Le débat de société sur l’élevage doit être analysé comme une controverse, c’est-à-dire un conflit triadique opposant, dans ce cas-là, ceux qui remettent en cause l’élevage (pour schématiser : les associations de protection animale, environnementale…) et ceux qui le défendent (filières), devant un public jouant le rôle d'arbitre (les pouvoirs publics, et au-delà les distributeurs, les consommateurs). L’enjeu est pour les deux adversaires de rallier ce public à sa cause, par l’argumentation, mais aussi par diverses stratégies (discréditation, contrôle de l’image, concertations…) (Van Tilbeurgh, 2017).

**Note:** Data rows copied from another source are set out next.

(* ===== verification/WorkloadRuntime.v ===== *)
(** * The operations of the workload engine

    The stateful part of [workload/engine.cpp], [workload/scheduling.cpp],
    [workload/metrics.cpp] and [workload/telemetry.cpp]. *)

From S2P Require Import Prelude SimTime Entities TelemetryRecords EventQueue SimContext.
From S2P Require Import Topology RoutingPaths CollectivePlan CollectiveRuntime Scheduling Workload.

Record Training (X : Type) : Type := mkTraining {
  tn_engine : WorkloadEngine;
  tn_cluster : X;
}.
Arguments mkTraining {X} _ _.
Arguments tn_engine {X} _.
Arguments tn_cluster {X} _.

(** The order in which waiting jobs are considered. *)
Definition considered_before (a b : JobRecord) : bool :=
  let p := js_priority (jb_spec a) in
  let q := js_priority (jb_spec b) in
  if negb (p =? q) then p >? q else
  let s := js_arrival (jb_spec a) in
  let t := js_arrival (jb_spec b) in
  if negb (s =? t) then s <? t else jb_id a <? jb_id b.

Definition considered_not_after (a b : JobRecord) : Prop := considered_before b a = false.

#[global] Instance considered_not_after_dec : RelDecision considered_not_after.
Proof. intros a b. unfold considered_not_after. apply _. Defined.

(** The waiting records, sorted; the order is total, so that the order of
    iteration does not matter. *)
Definition waiting_jobs (jobs : gmap JobId JobRecord) : list JobRecord :=
  merge_sort considered_not_after
    (List.filter (fun r => bool_decide (jb_state r = JobState_Waiting)) (map_to_list jobs).*2).

Section Operations.
Context {X : Type} `{Cluster X}.

Abbreviation EM := (M (Training X)).

Definition with_cluster {A} (m : M X A) : EM A :=
  zoom tn_cluster (fun x w => {| w with tn_cluster := x |}) m.

Definition read_cluster {A} (f : X -> A) : EM A := gets (fun w => f (tn_cluster w)).

Definition ask_cluster {A} (f : X -> outcome A) : EM A := fun w => (w, f (tn_cluster w)).

Definition modify_engine (f : WorkloadEngine -> WorkloadEngine) : EM unit :=
  modify (fun w => {| w with tn_engine := f (tn_engine w) |}).

(** [jobs_.at(id)], and the use of a reference to an entry. *)
Definition job_at (id : JobId) : EM JobRecord :=
  let! en := gets tn_engine in
  of_option (out_of_range "map::at") (en_jobs_ en !! id).
(* ===== verification/WorkloadInv.v ===== *)
(** * The invariant of the workload engine

    What holds of one job between two events, and of the tables of the engine:
    GPUs, collectives and reports agree with the records of the jobs. *)

From S2P Require Import Prelude SimTime Entities TelemetryRecords EventQueue SimContext.
From S2P Require Import Topology CollectivePlan CollectiveRuntime Scheduling SchedulingLaws.
From S2P Require Import Workload WorkloadRuntime WorkloadLaws.

(** ** The compute events of a step *)

Section Cells.
Implicit Types (r : JobRecord).

Definition cell_range r (w i : Z) : Prop := 0 <= w < width r /\ 0 <= i < events_per_worker r.

Definition cell r (w i : Z) : option (option EventId) := jb_events r !! event_slot r w i.

Definition index_of r (bucket : Z) : Z := if js_overlap (jb_spec r) then bucket else 0.

Definition bucket_of r (index : Z) : Z := if js_overlap (jb_spec r) then index else jb_buckets r - 1.

Definition duration r (w : Z) : Z := default 0 (js_compute (jb_spec r) !! Z.to_nat w).

(** When the share is done. *)
Definition due r (w i : Z) : Z := jb_step_started r + share_end (duration r w) (events_per_worker r) i.

(** The workers whose share is done. *)
Definition passed r (i : Z) : Z := zlength (filter (fun w => cell r w i = Some None) (seqZ 0 (width r))).

(** What validation established. *)
Record spec_ok r : Prop := {
  so_buckets : 1 <= jb_buckets r <= u32_max;
  so_bucket_count : jb_buckets r = bucket_count (jb_spec r);
  so_bytes : 0 < js_gradient_bytes (jb_spec r) <= u64_max /\ 0 < js_bucket_bytes (jb_spec r) <= u64_max /\
    0 < js_chunk_bytes (jb_spec r) <= u64_max;
  so_width : 1 <= width r <= 8192;
  so_workers : js_workers (jb_spec r) = [] \/
    NoDup (js_workers (jb_spec r)) /\ zlength (js_workers (jb_spec r)) = width r;
}.

Lemma events_per_worker_pos r : spec_ok r -> 1 <= events_per_worker r <= u32_max.
Proof. intros Hs. unfold events_per_worker. pose proof (so_buckets _ Hs). destruct (js_overlap _); word_lia. Qed.

Lemma index_range r b : spec_ok r -> 0 <= b < jb_buckets r -> 0 <= index_of r b < events_per_worker r.
Proof. intros Hs Hb. unfold index_of, events_per_worker. destruct (js_overlap _); lia. Qed.

Lemma bucket_range r i : spec_ok r -> 0 <= i < events_per_worker r -> 0 <= bucket_of r i < jb_buckets r.
Proof. intros Hs Hi. pose proof (so_buckets _ Hs). unfold bucket_of, events_per_worker in *. destruct (js_overlap _); lia. Qed.

Lemma index_of_bucket r i : 0 <= i < events_per_worker r -> index_of r (bucket_of r i) = i.
Proof. unfold index_of, bucket_of, events_per_worker. destruct (js_overlap _); lia. Qed.

(** The last bucket is the last share. *)
Lemma index_last r : spec_ok r -> index_of r (jb_buckets r - 1) = events_per_worker r - 1.
Proof. intros Hs. unfold index_of, events_per_worker. destruct (js_overlap _); lia. Qed.

Lemma slot_exact r w i : spec_ok r -> cell_range r w i ->
  event_slot r w i = Z.to_nat (w * events_per_worker r + i) /\
  0 <= w * events_per_worker r + i < width r * events_per_worker r.
Proof.
  intros Hs [Hw Hi]. pose proof (events_per_worker_pos r Hs). pose proof (so_width _ Hs).
  assert (0 <= w * events_per_worker r + i < width r * events_per_worker r) as Hb by nia. split; [| done].
  unfold event_slot. rewrite u64_wrap_id; [done |]. unfold u64, u32_max, u64_max in *. nia.
Qed.

Lemma event_slot_inj r w i w' i' : spec_ok r -> cell_range r w i -> cell_range r w' i' ->
  event_slot r w i = event_slot r w' i' -> w = w' /\ i = i'.
Proof.
  intros Hs H1 H2. destruct (slot_exact r w i Hs H1) as [-> B1], (slot_exact r w' i' Hs H2) as [-> B2].
  intros Heq. assert (w * events_per_worker r + i = w' * events_per_worker r + i') by lia.
  destruct H1 as [_ I1], H2 as [_ I2]. assert (w = w') as -> by nia. lia.
Qed.

(** Every entry is a cell. *)
Lemma slot_surj r k o : spec_ok r -> length (jb_events r) = Z.to_nat (width r * events_per_worker r) ->
  jb_events r !! k = Some o -> exists w i, cell_range r w i /\ cell r w i = Some o.
Proof.
  intros Hs Hlen Hk. pose proof (lookup_lt_Some _ _ _ Hk) as Hlt. rewrite Hlen in Hlt.
  pose proof (events_per_worker_pos r Hs). pose proof (so_width _ Hs). set (n := events_per_worker r) in *.
  pose proof (Z.div_mod (Z.of_nat k) n ltac:(lia)). pose proof (Z.mod_pos_bound (Z.of_nat k) n ltac:(lia)).
  exists (Z.of_nat k / n), (Z.of_nat k mod n).
  assert (cell_range r (Z.of_nat k / n) (Z.of_nat k mod n)) as Hr.
  { split; [split; [apply Z.div_pos; lia | apply Z.div_lt_upper_bound; nia] | done]. }
  split; [done |]. unfold cell. destruct (slot_exact r _ _ Hs Hr) as [-> _]. fold n.
  replace (Z.of_nat k / n * n + Z.of_nat k mod n) with (Z.of_nat k) by lia. by rewrite Nat2Z.id.
Qed.

Lemma cell_some r w i : spec_ok r -> length (jb_events r) = Z.to_nat (width r * events_per_worker r) ->
  cell_range r w i -> is_Some (cell r w i).
Proof.
  intros Hs Hlen Hr. destruct (slot_exact r w i Hs Hr) as [E B]. apply lookup_lt_is_Some. rewrite E, Hlen. lia.
Qed.

Lemma passed_range r i : spec_ok r -> 0 <= passed r i <= width r.
Proof.
  intros Hs. pose proof (so_width _ Hs). unfold passed, zlength.
  pose proof (length_filter (fun w => cell r w i = Some None) (seqZ 0 (width r))) as Hl. rewrite length_seqZ in Hl. lia.
Qed.

(** All workers are done. *)
Lemma passed_all r i w : spec_ok r -> passed r i = width r -> 0 <= w < width r -> cell r w i = Some None.
Proof.
  intros Hs Hp Hw. unfold passed, zlength in Hp. pose proof (so_width _ Hs).
  set (l := seqZ 0 (width r)) in *.
  assert (length (filter (fun w => cell r w i = Some None) l) = length l) as Hl by (unfold l at 2; rewrite length_seqZ; lia).
  assert (w ∈ filter (fun w => cell r w i = Some None) l) as Hin; [| by apply list_elem_of_filter in Hin as [? _]].
  rewrite filter_length_full; [by apply elem_of_seqZ; lia | done].
Qed.

Lemma passed_not_all r i : spec_ok r -> length (jb_events r) = Z.to_nat (width r * events_per_worker r) ->
  0 <= i < events_per_worker r -> passed r i <> width r ->
  exists w e, cell_range r w i /\ cell r w i = Some (Some e).
Proof.
  intros Hs Hlen Hi Hne. pose proof (so_width _ Hs).
  destruct (decide (Exists (fun w => cell r w i <> Some None) (seqZ 0 (width r)))) as [He | He].
  - apply Exists_exists in He as (w & Hw%elem_of_seqZ & Hc). assert (cell_range r w i) as Hr by (split; [lia | done]).
    destruct (cell_some r w i Hs Hlen Hr) as [[e |] Ho]; [eauto | congruence].
  - exfalso. apply Hne. unfold passed. rewrite filter_all; [unfold zlength; rewrite length_seqZ; lia |].
    intros w Hw. destruct (decide (cell r w i = Some None)) as [| Hc]; [done |].
    exfalso. apply He, Exists_exists. eauto.
Qed.

(** A share gets done. *)
Definition pass_cell r (w i : Z) : JobRecord :=
  {| r with jb_events := <[event_slot r w i := None]> (jb_events r) |}.

Lemma cell_pass r w i w' i' : spec_ok r -> length (jb_events r) = Z.to_nat (width r * events_per_worker r) ->
  cell_range r w i -> cell_range r w' i' ->
  cell (pass_cell r w i) w' i' = if decide (w = w' /\ i = i') then Some None else cell r w' i'.
Proof.
  intros Hs Hlen H1 H2. change (cell (pass_cell r w i) w' i')
    with (<[event_slot r w i := None]> (jb_events r) !! event_slot r w' i').
  destruct (decide (w = w' /\ i = i')) as [[-> ->] | Hne].
  - apply list_lookup_insert_eq. destruct (slot_exact r w' i' Hs H1) as [-> ?]. rewrite Hlen. lia.
  - rewrite list_lookup_insert_ne; [done |]. intros Heq. apply Hne. by apply (event_slot_inj r).
Qed.
(* ===== verification/WorkloadHandlers.v ===== *)
(** * Events of one job

    Compute events and collective results keep the invariant of the workload
    engine. *)

From S2P Require Import Prelude SimTime Entities TelemetryRecords EventQueue SimContext Topology CollectivePlan.
From S2P Require Import CollectiveRuntime Scheduling SchedulingLaws Workload WorkloadRuntime WorkloadLaws.
From S2P Require Import WorkloadInv WorkloadSteps.

(** ** Accounts at the end of a step and of a job *)

(** All shares of a step are done. *)
Section StepTime.
Context (now : Z) (r : JobRecord) (L : gmap EventId Event) (id : JobId).
Context (Hs : spec_ok r) (Hst : step_ok now L id r).
Context (Hall : forall b, 0 <= b < jb_buckets r -> passed r (index_of r b) = width r).

Lemma step_time (w : Z) : 0 <= w < width r -> jb_step_started r + duration r w <= now.
Proof.
  intros Hw. pose proof (so_buckets _ Hs). pose proof (events_per_worker_pos r Hs).
  assert (cell_range r w (events_per_worker r - 1)) as Hr by (split; lia).
  pose proof (st_passed _ _ _ _ Hst w _ Hr) as Hp. unfold due in Hp. rewrite share_end_last in Hp by lia. apply Hp.
  apply passed_all; [done | | done]. rewrite <- index_last by done. apply Hall. lia.
Qed.

Lemma step_sum : compute_sum r <= width r * (now - jb_step_started r).
Proof.
  unfold compute_sum, width. rewrite <- sumZ_const. rewrite <- (list_fmap_id (js_compute (jb_spec r))) at 1.
  apply sumZ_le_map. intros d (k & Hk)%list_elem_of_lookup. cbn.
  pose proof (lookup_lt_Some _ _ _ Hk). pose proof (step_time (Z.of_nat k)) as Ht.
  unfold duration in Ht. rewrite Nat2Z.id, Hk in Ht. cbn in Ht. unfold width, zlength in Ht. lia.
Qed.
End StepTime.

Section Accounts.
Context (now : Z) (r : JobRecord) (Hnow : u64 now) (Hac : accounts now r).

Lemma ended_unassigned state reason :
  terminal (jb_state r) = false -> terminal state = true -> state <> JobState_Succeeded ->
  jb_assigned r = false -> accounts now (ended state reason now r).
Proof.
  intros Ht Hst Hns Ha. destruct Hac as [H1 H2 H3 H4 H5 H6 H7 H8 H9 H10].
  assert (jb_allocated_at r = None) as Hal.
  { apply eq_None_not_Some. intros Hs%H3. congruence. }
  split; try done; cbn.
  - intros f [= <-]. word_lia.
  - rewrite Hal. done.
  - intros f _ Hasg. congruence.
Qed.

Lemma ended_charged state reason s :
  terminal (jb_state r) = false -> terminal state = true -> state <> JobState_Succeeded ->
  jb_assigned r = true -> inspect r now = Ret s ->
  accounts now (ended state reason now (charged (sn_compute_gpu_ns s) r)).
Proof.
  intros Ht Hst Hns Ha Hin. rewrite (inspect_spec now now r Hac ltac:(lia) Hnow) in Hin.
  destruct (u64_max <? allocated r now); [done |]. injection Hin as <-. cbn [sn_compute_gpu_ns expected_snapshot].
  destruct (computed_bounds now now r Hac ltac:(lia)) as [C1 C2].
  destruct (proj1 (ac_assigned _ _ Hac) Ha) as [a Hal].
  destruct (ac_allocated _ _ Hac a Hal) as (A1 & A2 & A3 & A4 & A5). destruct (A5 Ht) as (B1 & B2 & B3 & B4).
  destruct (busy_facts now r Hac) as (_ & Hfin & _); [by unfold busy; rewrite Ha, Ht |].
  destruct Hac as [H1 H2 H3 H4 H5 H6 H7 H8 H9 H10]. split; try done; cbn.
  - intros f [= <-]. word_lia.
  - intros a' Ha'. rewrite Hal in Ha'. injection Ha' as <-. rewrite Hfin in A2. cbn in A2.
    split_and!; try done; [| congruence]. intros _.
    unfold allocated in C2. rewrite Hal, Hfin in C2. cbn in C2. by rewrite A3 in C2.
  - rewrite Hal. done.
  - intros f [= <-] _ _. unfold computed, elapsed_compute, busy. rewrite Ha, Ht, B3. split; [lia | done].
Qed.

(** The step took long enough for all shares. *)
Context (Hb : busy r = true) (Hdone : compute_sum r <= width r * (now - jb_step_started r)).

(** The job after the step. *)
Definition stepped (c n : Z) : JobRecord := {| r with jb_compute_gpu_ns := c; jb_step := n |}.
(** The job did not get GPUs. *)
Lemma not_placed_spec en id r x placement :
  mid en id r x -> unplaced (cs_now x) r -> jb_id r = id -> jb_state r = JobState_Waiting ->
  pl_outcome placement <> Placed ->
  yields (apply_placement id placement) (fun w' _ => engine_ok w') (state_at en id r x).
Proof.
  intros Hm Hun Hid Hw Hnp. unfold apply_placement. apply yields_bind, yields_modify_job.
  fold (with_reason (pl_reason placement) r). set (r1 := with_reason _ r).
  assert (mid en id r1 x) as Hm1.
  { eapply (mid_put taken); [done |]. unfold same_views, report. cbn. by rewrite Hw. }
  pose proof (unplaced_reason _ (pl_reason placement) _ Hun) as Hun1. fold r1 in Hun1.
  destruct (pl_outcome placement); [done | |].
  - apply (mid_close taken); [done |]. replace r1 with (waiting r1); [by apply unplaced_waiting |].
    unfold waiting. rewrite <- Hw. by destruct r.
  - apply (job_fail_spec taken); try done; [| apply Hun1 | apply Hun1 | cbn; by rewrite Hw].
    intros e [He | He]; [rewrite (up_events _ _ Hun1) in He; by apply elem_of_nil in He | rewrite (up_arrival _ _ Hun1) in He; done].
Qed.

(** The job got the GPUs of the placement. *)
Lemma placed_spec en en' id r x placement gpus' :
  mid en id r x -> unplaced (cs_now x) r -> jb_id r = id -> pl_outcome placement = Placed ->
  (exists gpus, en_inventory_ en = Some gpus /\ allocate id (pl_workers placement) gpus = Ret gpus') ->
  zlength (pl_workers placement) = width r ->
  same_books {| en with en_inventory_ := Some gpus' |} en' ->
  yields (apply_placement id placement) (fun w' _ => engine_ok w') (state_at en' id r x).
Proof.
  intros Hm Hun Hid Hp (gpus & Hi & Hal) Hl (E1 & E2 & E3 & E4 & E5 & E6 & E7).
  cbn in E1, E2, E3, E4, E5, E6, E7. set (l := pl_workers placement) in *.
  pose proof (md_cluster _ _ _ _ _ Hm) as Hok.
  destruct (tb_inventory _ _ _ _ _ _ (md_tables _ _ _ _ _ Hm) gpus Hi) as [Hg1 Hg2].
  destruct (allocated_gpus gpus gpus' id l _ Hg1 Hg2 Hal) as (Hnd & Hne & Hfree & Hinv).
  unfold apply_placement. rewrite Hp. apply yields_bind, yields_modify_job. apply yields_bind, yields_modify_job.
  apply yields_bind, assign_workers_spec; [done | rewrite E5; exact Hfree |]. cbn [jb_spec js_workers]. fold l. rewrite E5.
  intros A' HA'. apply yields_bind, wp_gets. cbn [tn_cluster state_at]. apply yields_bind, yields_modify_job.
  set (en2 := {| en' with en_assignments_ := A' |}).
  change (state_at en2 id _ x) with (state_at en2 id (seated (cs_now x) l (pl_reason placement) r) x).
  assert (mid en2 id (seated (cs_now x) l (pl_reason placement) r) x) as Hm2.
  { eapply (mid_seat en); try done; cbn; rewrite ?E4, ?Hi; try done. intros gs [= <-]. by apply Hinv. }
  apply yields_bind, yields_trace. intros tl. apply yields_bind, yields_emit_job; [done |]. intros x2 H2.
  destruct (onward_ok _ _ H2 Hok) as [Hok2 Hn2]. rewrite <- Hn2 in *. apply seated_start; try done.
  apply (mid_timeline taken). by eapply (mid_onward taken).
Qed.
(* ===== verification/WorkloadTheorems.v ===== *)
(** * Theorems on the workload engine

    What holds in every state the engine reaches, over any cluster that keeps
    the laws: GPUs, reports, snapshots, progress and the order of admission. *)

From S2P Require Import Prelude SimTime Entities TelemetryRecords EventQueue SimContext.
From S2P Require Import Topology TopologyLaws CollectivePlan CollectiveRuntime Scheduling SchedulingLaws.
From S2P Require Import Simulation SimulationLaws SimulationRun Transport TransportReach Router RouterTheorems CollectiveLaws.
From S2P Require Import TransportTheorems CollectiveSteps CollectiveFabric CollectiveTheorems.
From S2P Require Import Workload WorkloadRuntime WorkloadLaws WorkloadCluster WorkloadInv WorkloadSteps WorkloadHandlers.
From S2P Require Import WorkloadAdmission WorkloadReach.

(** ** States *)

Section States.
Context {X : Type} `{ClusterLaws X}.
Implicit Types (w : Training X) (id : JobId) (r : JobRecord) (taken : list JobSnapshot).

Lemma exists_busy (J : gmap JobId JobRecord) id gpu :
  (exists r l, J !! id = Some r /\ seat r = Some l /\ gpu ∈ l) <->
  exists r, J !! id = Some r /\ busy r = true /\ gpu ∈ js_workers (jb_spec r).
Proof.
  unfold seat. split.
  - intros (r & l & Hr & Hl & Hin). exists r. destruct (busy r); [| done]. by injection Hl as <-.
  - intros (r & Hr & Hb & Hin). exists r, (js_workers (jb_spec r)). by rewrite Hb.
Qed.

Lemma exists_report (J : gmap JobId JobRecord) s t :
  (forall id r, J !! id = Some r -> accounts t r) ->
  (exists r, J !! sn_id s = Some r /\ report r = Some (Ret s)) <->
  exists r, J !! sn_id s = Some r /\ terminal (jb_state r) = true /\ forall now, inspect r now = Ret s.
Proof.
  intros Ha. unfold report. split; intros (r & Hr & Hs); exists r; (split; [done |]).
  - destruct (terminal (jb_state r)) eqn:Ht; [| done]. injection Hs as Hs. split; [done |]. intros now.
    destruct (proj2 (ac_finished _ _ (Ha _ _ Hr)) Ht) as [f Hf]. by rewrite (inspect_ended r now f).
  - destruct Hs as [-> Hn]. f_equal. apply Hn.
Qed.

(** What a job that has not ended waits for. *)
Lemma waits_for w taken id r :
  engine_ok taken w -> en_jobs_ (tn_engine w) !! id = Some r -> terminal (jb_state r) = false ->
  let x := tn_cluster w in
  (exists e, jb_arrival_event r = Some e /\
     scheduled (cs_live x) e (js_arrival (jb_spec r)) (arrival_payload id)) \/
  (r ∈ waiting_jobs (en_jobs_ (tn_engine w))) \/
  (exists worker e, cell r worker (index_of r (jb_completed_buckets r)) = Some (Some e) /\
     scheduled (cs_live x) e (due r worker (index_of r (jb_completed_buckets r)))
       (compute_payload id r worker (index_of r (jb_completed_buckets r))) /\
     cs_now x <= due r worker (index_of r (jb_completed_buckets r))) \/
  (exists c, jb_active_collective r = Some c /\ en_collectives_ (tn_engine w) !! c = Some id /\ cs_known x c).
Proof.
  intros Hw Hr Ht x. pose proof (eo_jobs _ _ Hw id r Hr) as Hj.
  destruct (queued (jb_state r)) eqn:Hq.
  - pose proof (jo_arrival _ _ _ _ Hj) as Harr. destruct (jb_state r) eqn:Hst; try done; [by left |].
    right; left. apply waiting_jobs_elem. eauto.
  - right; right. assert (busy r = true) as Hb by (by rewrite (job_busy _ _ _ _ Hj), Ht, Hq).
    destruct (jo_step _ _ _ _ Hj Hb) as [Hs Hm]. pose proof (jo_spec _ _ _ _ Hj) as Hsp.
    destruct (jb_active_collective r) as [c |] eqn:Hc.
    + right. exists c. pose proof (eo_tables _ _ Hw) as Htb.
      assert (en_collectives_ (tn_engine w) !! c = Some id) as Hk by (apply (tb_collect _ _ _ _ _ _ Htb); eauto).
      split; [done | split; [done |]]. by apply (tb_known _ _ _ _ _ _ Htb c id).
    + left. destruct (passed_not_all r (index_of r (jb_completed_buckets r)) Hsp (st_events_len _ _ _ _ Hs))
        as (worker & e & Hcr & Hcell); [by apply index_range; [| apply Hs] | by apply Hm |].
      pose proof (st_pending _ _ _ _ Hs worker _ e Hcr Hcell) as Hsch. exists worker, e. split; [done | split; [done |]].
      destruct Hsch as (ev & Hev & <- & _). by eapply cs_live_future; [apply Hw | exact Hev].
Qed.
Lemma ended_reported w taken id r :
  engine_ok taken w -> en_jobs_ (tn_engine w) !! id = Some r -> terminal (jb_state r) = true ->
  exists s, s ∈ taken ++ en_completed_ (tn_engine w) /\ sn_id s = id.
Proof.
  intros Hw Hr Ht. pose proof (eo_tables _ _ Hw) as Htb. unfold engine_tables in Htb.
  pose proof (tb_reported _ _ _ _ _ _ Htb id r) as Hrep. unfold report in Hrep. rewrite Ht in Hrep.
  destruct (final_snapshot r) as [s | e] eqn:Hs; [| by destruct (Hrep e Hr)]. exists s.
  pose proof (inspect_id r 0 s Hs) as Hid. rewrite (tb_ids _ _ _ _ _ _ Htb id r Hr) in Hid. split; [| done].
  apply (tb_log _ _ _ _ _ _ Htb). exists r. rewrite Hid. split; [done |]. unfold report. by rewrite Ht, Hs.
Qed.

Lemma collecting_busy w taken id r c :
  engine_ok taken w -> en_jobs_ (tn_engine w) !! id = Some r -> terminal (jb_state r) = false ->
  jb_active_collective r = Some c -> busy r = true.
Proof.
  intros Hw Hr Ht Hc. pose proof (eo_jobs _ _ Hw id r Hr) as Hj. rewrite (job_busy _ _ _ _ Hj), Ht.
  destruct (queued (jb_state r)) eqn:Hq; [| done]. destruct (jo_queued _ _ _ _ Hj Hq). congruence.
Qed.

(** C13: GPUs are used exclusively.  In every reachable state the assignment
    table holds exactly the GPUs of the jobs that run, each with its job; two
    jobs that run share no GPU; a job that runs names as many distinct GPUs as it
    has workers; and with a scheduler, the owners in the inventory are the
    entries of the assignment table. *)
Theorem gpus_exclusive w taken :
  reachable_engine w taken ->
  let en := tn_engine w in
  (forall gpu id, en_assignments_ en !! gpu = Some id <->
     exists r, en_jobs_ en !! id = Some r /\ busy r = true /\ gpu ∈ js_workers (jb_spec r)) /\
  (forall id1 id2 r1 r2 gpu, en_jobs_ en !! id1 = Some r1 -> en_jobs_ en !! id2 = Some r2 ->
     busy r1 = true -> busy r2 = true ->
     gpu ∈ js_workers (jb_spec r1) -> gpu ∈ js_workers (jb_spec r2) -> id1 = id2) /\
  (forall id r, en_jobs_ en !! id = Some r -> busy r = true ->
     zlength (js_workers (jb_spec r)) = zlength (js_compute (jb_spec r)) /\ NoDup (js_workers (jb_spec r))) /\
  (forall inventory gpu id, en_inventory_ en = Some inventory ->
     owned_by inventory gpu id <-> en_assignments_ en !! gpu = Some id).
Proof.
  intros Hw%reachable_engine_ok en. pose proof (eo_tables _ _ Hw) as Ht. unfold engine_tables in Ht.
  assert (forall gpu id, en_assignments_ en !! gpu = Some id <->
    exists r, en_jobs_ en !! id = Some r /\ busy r = true /\ gpu ∈ js_workers (jb_spec r)) as Ha.
  { intros gpu id. etrans; [apply (tb_assign _ _ _ _ _ _ Ht) | apply exists_busy]. }
  split; [exact Ha | split; [| split]].
  - intros id1 id2 r1 r2 gpu H1 H2 B1 B2 G1 G2.
    assert (en_assignments_ en !! gpu = Some id1) by (apply Ha; eauto).
    assert (en_assignments_ en !! gpu = Some id2) by (apply Ha; eauto). congruence.
  - intros id r Hr Hb. pose proof (eo_jobs _ _ Hw id r Hr) as Hj. destruct (jo_step _ _ _ _ Hj Hb) as [Hs _].
    split; [exact (st_workers _ _ _ _ Hs) |]. pose proof (jo_spec _ _ _ _ Hj) as Hsp.
    destruct (so_workers _ Hsp) as [Hn | [Hnd _]]; [| done]. rewrite Hn. apply NoDup_nil_2.
  - intros inventory gpu id Hi. by apply (tb_inventory _ _ _ _ _ _ Ht).
Qed.

(** C28: jobs are reported exactly once.  In every reachable state, the reports
    handed out so far followed by those waiting name each job at most once, and
    are exactly the snapshots of the jobs that have ended; later steps only add
    reports. *)
Theorem jobs_reported_once w taken :
  reachable_engine w taken ->
  let log := taken ++ en_completed_ (tn_engine w) in
  NoDup (sn_id <$> log) /\
  (forall s, s ∈ log <-> exists r, en_jobs_ (tn_engine w) !! sn_id s = Some r /\
     terminal (jb_state r) = true /\ forall now, inspect r now = Ret s) /\
  (forall w' taken', rtc engine_step (w, taken) (w', taken') ->
     exists later, taken' ++ en_completed_ (tn_engine w') = log ++ later).
Proof.
  intros Hw log. apply reachable_engine_ok in Hw as Hok. pose proof (eo_tables _ _ Hok) as Ht. unfold engine_tables in Ht.
  split; [exact (tb_log_ids _ _ _ _ _ _ Ht) | split].
  - intros s. etrans; [apply (tb_log _ _ _ _ _ _ Ht) |].
    apply (exists_report _ _ (cs_now (tn_cluster w))). intros id r Hr.
    apply (jo_accounts _ _ _ _ (eo_jobs _ _ Hok id r Hr)).
  - intros w' taken' Hsteps. by destruct (engine_steps_ok _ _ Hsteps Hok).
Qed.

II.1. De l’obligation réglementaire à l’incitation

La protection animale et environnementale est réglementairement assurée par des normes qui fixent "à un moment donné, un compromis acceptable par l’ensemble du corps social" (van Tilbeurgh, op.cit.). Dans un marché commun, ces normes réglementaires sont définies à l’échelle européenne pour éviter les distorsions de concurrence. Dans les pays comme l’Espagne et l’Italie, où l’agriculture ne constitue pas, ou très peu, un sujet politique, le cadre réglementaire national se limite à l’application de ces textes européens. Mais d’autres pays, comme les Pays-Bas, l’Allemagne et le Danemark, du fait d’une sensibilité plus forte de leur population, imposent des normes plus strictes (plus de place par porc en Allemagne et aux Pays-Bas, épointage du bec interdit au Danemark…).
En plus de ce rôle normatif, dans les pays du nord de l’Europe, le gouvernement joue une fonction de médiation. Par exemple en Allemagne, chaque nouveau ministre fédéral de l’agriculture rédige une charte pour l’agriculture, à partir de consultations avec les associations, les filières, la recherche et les gouvernements des Länder. Celle de 2012 avait deux priorités : la recherche de solutions pour arrêter les mutilations (coupe des queues, épointage des becs, écornage) et l’étiquetage des viandes selon le mode d’élevage avec la création d’un label officiel. Celle de 2014 fait de l’amélioration du bien-être des animaux d’élevage, porcs et volailles en particulier, une priorité. Le gouvernement allemand encourage la "démarche volontaire obligatoire" (verbindliche Freiwilligkeit) : si les filières ne prennent pas d’initiatives, de nouvelles règlementations s’imposeront. Il s’engage parallèlement à promouvoir le bien-être animal à l’échelle européenne et internationale. Au Danemark, le ministre de l’agriculture en 2014 et 2015, social-démocrate et très impliqué dans la cause animale, a fait signer en 2014 aux représentants du gouvernement, des consommateurs, des associations de protection animale, des scientifiques et des praticiens, un plan d’action "bien-être" pour les porcs, traduisant un consensus autour de neuf points : diminution de la mortalité, suppression des cages de contention en maternité (10 % des truies libres en 2020), obligation d’anesthésie lors de la castration…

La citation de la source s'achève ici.